## [TASK OBJECTIVE]
When you find the line with "rewrite window_step_u64 by done." among the records below, reproduce it and each line after it exactly, ending with the line with "(bs_IntervalMs w * msNs) +".

[Stored data]
=== Section Start ===
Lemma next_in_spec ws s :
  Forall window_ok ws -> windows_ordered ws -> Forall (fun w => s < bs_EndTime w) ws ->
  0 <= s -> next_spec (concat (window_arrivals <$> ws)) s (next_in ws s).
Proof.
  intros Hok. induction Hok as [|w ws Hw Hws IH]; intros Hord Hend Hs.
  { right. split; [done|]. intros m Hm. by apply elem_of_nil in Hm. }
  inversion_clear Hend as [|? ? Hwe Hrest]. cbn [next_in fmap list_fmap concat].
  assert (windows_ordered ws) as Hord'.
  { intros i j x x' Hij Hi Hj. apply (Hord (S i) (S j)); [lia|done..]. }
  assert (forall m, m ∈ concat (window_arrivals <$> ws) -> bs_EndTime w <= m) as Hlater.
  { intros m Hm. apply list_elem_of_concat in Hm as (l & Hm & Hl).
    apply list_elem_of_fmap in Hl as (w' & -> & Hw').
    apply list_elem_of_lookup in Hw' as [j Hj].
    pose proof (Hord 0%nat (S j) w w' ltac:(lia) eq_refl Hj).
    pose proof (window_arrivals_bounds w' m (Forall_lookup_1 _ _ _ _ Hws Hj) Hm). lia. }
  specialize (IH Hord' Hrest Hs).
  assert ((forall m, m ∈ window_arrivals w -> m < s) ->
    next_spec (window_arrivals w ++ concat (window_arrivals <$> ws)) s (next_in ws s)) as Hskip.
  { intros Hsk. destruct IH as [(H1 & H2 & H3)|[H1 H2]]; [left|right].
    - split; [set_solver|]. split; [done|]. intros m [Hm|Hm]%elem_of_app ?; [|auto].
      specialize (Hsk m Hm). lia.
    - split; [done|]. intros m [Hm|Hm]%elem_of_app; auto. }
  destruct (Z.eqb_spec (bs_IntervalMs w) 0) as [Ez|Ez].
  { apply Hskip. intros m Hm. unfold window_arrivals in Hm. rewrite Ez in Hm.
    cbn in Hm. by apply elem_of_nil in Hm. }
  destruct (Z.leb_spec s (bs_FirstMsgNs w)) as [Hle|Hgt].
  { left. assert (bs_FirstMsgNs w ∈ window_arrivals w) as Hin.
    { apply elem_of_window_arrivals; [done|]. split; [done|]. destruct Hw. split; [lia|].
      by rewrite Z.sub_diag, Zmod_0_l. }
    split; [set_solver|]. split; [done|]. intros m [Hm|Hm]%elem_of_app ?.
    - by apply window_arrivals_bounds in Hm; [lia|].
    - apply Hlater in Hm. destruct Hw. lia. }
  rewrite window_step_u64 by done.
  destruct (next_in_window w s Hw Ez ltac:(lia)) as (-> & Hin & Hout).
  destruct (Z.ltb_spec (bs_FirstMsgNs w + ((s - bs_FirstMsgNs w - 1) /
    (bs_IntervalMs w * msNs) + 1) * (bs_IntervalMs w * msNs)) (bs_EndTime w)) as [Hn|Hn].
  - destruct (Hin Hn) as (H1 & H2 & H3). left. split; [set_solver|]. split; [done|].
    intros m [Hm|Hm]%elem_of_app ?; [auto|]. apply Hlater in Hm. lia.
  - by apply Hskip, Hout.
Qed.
=== Section End ===
=== Section Start ===
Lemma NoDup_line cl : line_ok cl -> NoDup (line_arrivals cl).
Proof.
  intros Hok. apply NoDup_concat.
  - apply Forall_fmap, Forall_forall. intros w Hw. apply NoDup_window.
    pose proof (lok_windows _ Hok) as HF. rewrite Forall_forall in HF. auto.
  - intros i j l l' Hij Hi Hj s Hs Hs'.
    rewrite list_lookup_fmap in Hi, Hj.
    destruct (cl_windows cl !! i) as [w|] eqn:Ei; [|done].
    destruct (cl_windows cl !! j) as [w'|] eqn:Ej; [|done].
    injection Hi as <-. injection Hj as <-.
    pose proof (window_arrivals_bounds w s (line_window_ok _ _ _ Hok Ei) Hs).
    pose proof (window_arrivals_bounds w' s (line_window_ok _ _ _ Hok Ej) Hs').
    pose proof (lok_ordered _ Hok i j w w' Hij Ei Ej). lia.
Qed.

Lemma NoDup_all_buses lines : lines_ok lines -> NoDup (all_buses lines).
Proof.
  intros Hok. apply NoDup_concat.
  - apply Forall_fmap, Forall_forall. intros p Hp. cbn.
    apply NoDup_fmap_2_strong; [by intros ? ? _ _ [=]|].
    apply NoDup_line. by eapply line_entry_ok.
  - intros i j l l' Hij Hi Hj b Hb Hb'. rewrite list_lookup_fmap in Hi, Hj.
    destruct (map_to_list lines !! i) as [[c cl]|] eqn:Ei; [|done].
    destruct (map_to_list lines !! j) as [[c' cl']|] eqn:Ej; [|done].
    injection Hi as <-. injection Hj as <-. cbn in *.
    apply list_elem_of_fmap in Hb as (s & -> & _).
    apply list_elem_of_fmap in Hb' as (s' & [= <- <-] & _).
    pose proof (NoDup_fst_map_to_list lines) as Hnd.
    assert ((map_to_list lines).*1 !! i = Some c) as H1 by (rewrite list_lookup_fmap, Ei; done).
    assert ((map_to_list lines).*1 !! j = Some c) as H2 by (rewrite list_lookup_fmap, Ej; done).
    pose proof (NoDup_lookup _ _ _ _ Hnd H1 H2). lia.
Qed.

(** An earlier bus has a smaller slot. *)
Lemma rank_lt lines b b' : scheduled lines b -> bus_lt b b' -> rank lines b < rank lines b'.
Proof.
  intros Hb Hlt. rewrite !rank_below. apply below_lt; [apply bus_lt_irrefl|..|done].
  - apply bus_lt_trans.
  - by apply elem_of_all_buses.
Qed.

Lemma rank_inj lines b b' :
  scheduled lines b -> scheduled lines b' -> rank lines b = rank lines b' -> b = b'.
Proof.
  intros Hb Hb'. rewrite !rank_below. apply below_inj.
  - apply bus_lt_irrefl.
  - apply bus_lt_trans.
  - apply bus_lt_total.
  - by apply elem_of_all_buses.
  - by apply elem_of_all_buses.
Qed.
=== Section End ===
## [RESPONSE]
  rewrite window_step_u64 by done.
  destruct (next_in_window w s Hw Ez ltac:(lia)) as (-> & Hin & Hout).
  destruct (Z.ltb_spec (bs_FirstMsgNs w + ((s - bs_FirstMsgNs w - 1) /
    (bs_IntervalMs w * msNs) + 1) * (bs_IntervalMs w * msNs)) (bs_EndTime w)) as [Hn|Hn].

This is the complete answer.